Brooke and Baby weren’t a problem. Ben would be able to escape after giving Baby a bottle; she always slept after a feed. And Brooke could come with him to the gang pad. But not Cody. Cody would blab about everything.
‘Since I said so.’
‘Why do you bother going to work anyway?’ Ben snapped. ‘You’d get the same on the benefit.’
He stumbled backwards as he felt the full force of his mother’s hand on the side of his head.
‘Cut your cheek,’ she said, coming up close so that he could smell her empty-stomach breath.
He nearly hit her back, a reflex, but caught himself just in time.
She glared at him. ‘I don’t know what’s got into you lately, but I’ve had my fill of it.’

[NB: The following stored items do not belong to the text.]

(** X10.  For a Benchmark with distinct item ids and a Profile with at
    most one select per id, [xccdf_policy_get_selected_rules] yields the
    select of a Rule exactly when the Rule is effectively selected: by
    the Profile's select or else its default, and so for every Group
    around it. *)
Theorem selected_rules_effective model profile path r :
  NoDup (items_ids (benchmark_content (model_benchmark model))) ->
  NoDup (map select_item (profile_selects_of profile)) ->
  (path, r) ∈ items_rule_chains (benchmark_content (model_benchmark model)) ->
  (exists sel, sel ∈ xccdf_policy_get_selected_rules (xccdf_policy_new model profile) /\
               select_item sel = rule_id r)
  <-> effective_selected profile path (XCCDF_RULE r) = true.
Proof.
  intros Hnd Hprof Hchain.
  set (policy0 := {| policy_model := model; policy_profile := profile;
                     policy_selects := match profile with
                                       | Some p => profile_selects p
                                       | None => []
                                       end;
                     policy_results := []; policy_ht_selects := None |}).
  assert (resolve_invariant profile policy0
            (resolve_items policy0 (benchmark_content (model_benchmark model)) true) true
            (items_ids (benchmark_content (model_benchmark model)))
            (items_rule_chains (benchmark_content (model_benchmark model))))
    as (_ & _ & Hin).
  { apply resolve_children_invariant; [|done].
    apply Forall_forall. intros item _ policy selected. apply resolve_item_invariant. }
  assert (select_lookup (policy_selects (xccdf_policy_new model profile)) (rule_id r)
          = Some (effective_selected profile path (XCCDF_RULE r))) as Hsel.
  { unfold xccdf_policy_new. cbn [policy_selects]. fold policy0.
    rewrite (Hin Hnd) with (path := path); [done| |done].
    intros id _. by destruct profile. }
  assert (NoDup (benchmark_rule_ids (model_benchmark model))) as Hrules.
  { eapply sublist_NoDup; [exact Hnd|].
    apply (items_rule_ids_sublist (benchmark_content (model_benchmark model))), Forall_forall.
    intros item _. apply item_rule_ids_sublist. }
  assert (NoDup (map select_item (policy_selects (xccdf_policy_new model profile)))) as Hids.
  { unfold xccdf_policy_new, resolve_items. cbn [policy_selects].
    rewrite resolve_children_ids; [| |done].
    2:{ apply Forall_forall. intros item _ policy selected. apply resolve_item_ids. }
    apply NoDup_app. split; [by destruct profile|]. split.
    - intros id Hid Hnew. apply list_elem_of_In, filter_In in Hnew as [_ Hnew].
      apply negb_true_iff, bool_decide_eq_false in Hnew. by apply Hnew.
    - eapply sublist_NoDup; [exact Hrules|]. apply filter_sublist. }
  assert (xccdf_policy_filter_selected (xccdf_policy_new model profile)
            {| select_item := rule_id r;
               select_selected := effective_selected profile path (XCCDF_RULE r) |}
          = effective_selected profile path (XCCDF_RULE r)) as Hfilter.
  { unfold xccdf_policy_filter_selected, xccdf_benchmark_get_item, items_get_item.
    cbn [select_item select_selected].
    rewrite (proj1 (policy_new_frame model profile)).
    by rewrite (first_found_rule _
                  (proj2 (Forall_forall _ _)
                         (fun item _ path r => item_get_item_rule item path r)) path r). }
  unfold xccdf_policy_get_selected_rules. split.
  - intros (sel & Hsel' & Hid).
    apply list_elem_of_In, filter_In in Hsel' as [Hmem Hpass].
    apply list_elem_of_In in Hmem.
    pose proof (select_lookup_NoDup _ sel Hids Hmem) as Hfirst.
    rewrite Hid, Hsel in Hfirst. injection Hfirst as Hfirst.
    destruct sel as [id b]. simpl in Hid, Hfirst. subst id b.
    by rewrite Hfilter in Hpass.
  - intros Heff. rewrite Heff in Hsel, Hfilter.
    exists {| select_item := rule_id r; select_selected := true |}. split; [|done].
    apply list_elem_of_In, filter_In. split; [|done].
    by apply list_elem_of_In, select_lookup_elem.
Qed.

She moved behind Lily and gently swept up Lily’s long hair in her hands. Lily pulled away. Lily was different from the rest of them. She had their same caramel-coloured skin, but her head was a pop-up of fair curls, and she had turquoise eyes the colour of the ocean on a clear day. When she was born, Lil’s dad didn’t believe she was his kid.
‘You skank! You fuckin’ ho!’ he’d screamed as Ben’s mum had lain in the hospital bed, fending off his blows.
He got nine months for assault. That was the last they saw of him. The unfair thing was that Lily probably
was
his kid. Her fairness didn’t come from some random
Pākehā
hook-up. Ben had once seen a picture of their grandparents; Lily was the spitting image of her grandmother.
Ben’s mates were all desperate to get a piece of Lily, but she wasn’t
interested in boys. She was weird that way. While the rest of the girls in the hood hung out at the skateboard pit after school, Lil was in her room doing crafty stuff or foraging in rubbish bins outside shops, looking for scraps of material, cork, string, sequins – anything she could turn into something beautiful. Her best creations so far were a pencil case in the shape of a sausage dog, and a purple felt Barney-cum-cute-weird-monster thing, which she slept with every night.
‘Maybe Debs can give us a lift to Spotlight after school and you can choose a piece of fabric from the discount bin.’
‘Really, Ma?’ Lily said, leaping up, her face beaming for the first time that morning.
Ben kept picking at his fingernails. He knew he’d get home later to find Lil sobbing in her room. His mum never managed to keep her promises, even though she meant to. She tried to be a good mum.
Debs lived down the road. She was their mother’s best friend and Ben’s godmother. He didn’t understand the whole godmother thing, especially since no one in his family believed in God. His mother’s take on it was that God had been made up by the government to get people to think there was more to this shitty life than there really was. Anyhow, his mother said Debs was like family. Ben wondered why his mother had to make up family when she didn’t even bother with her own.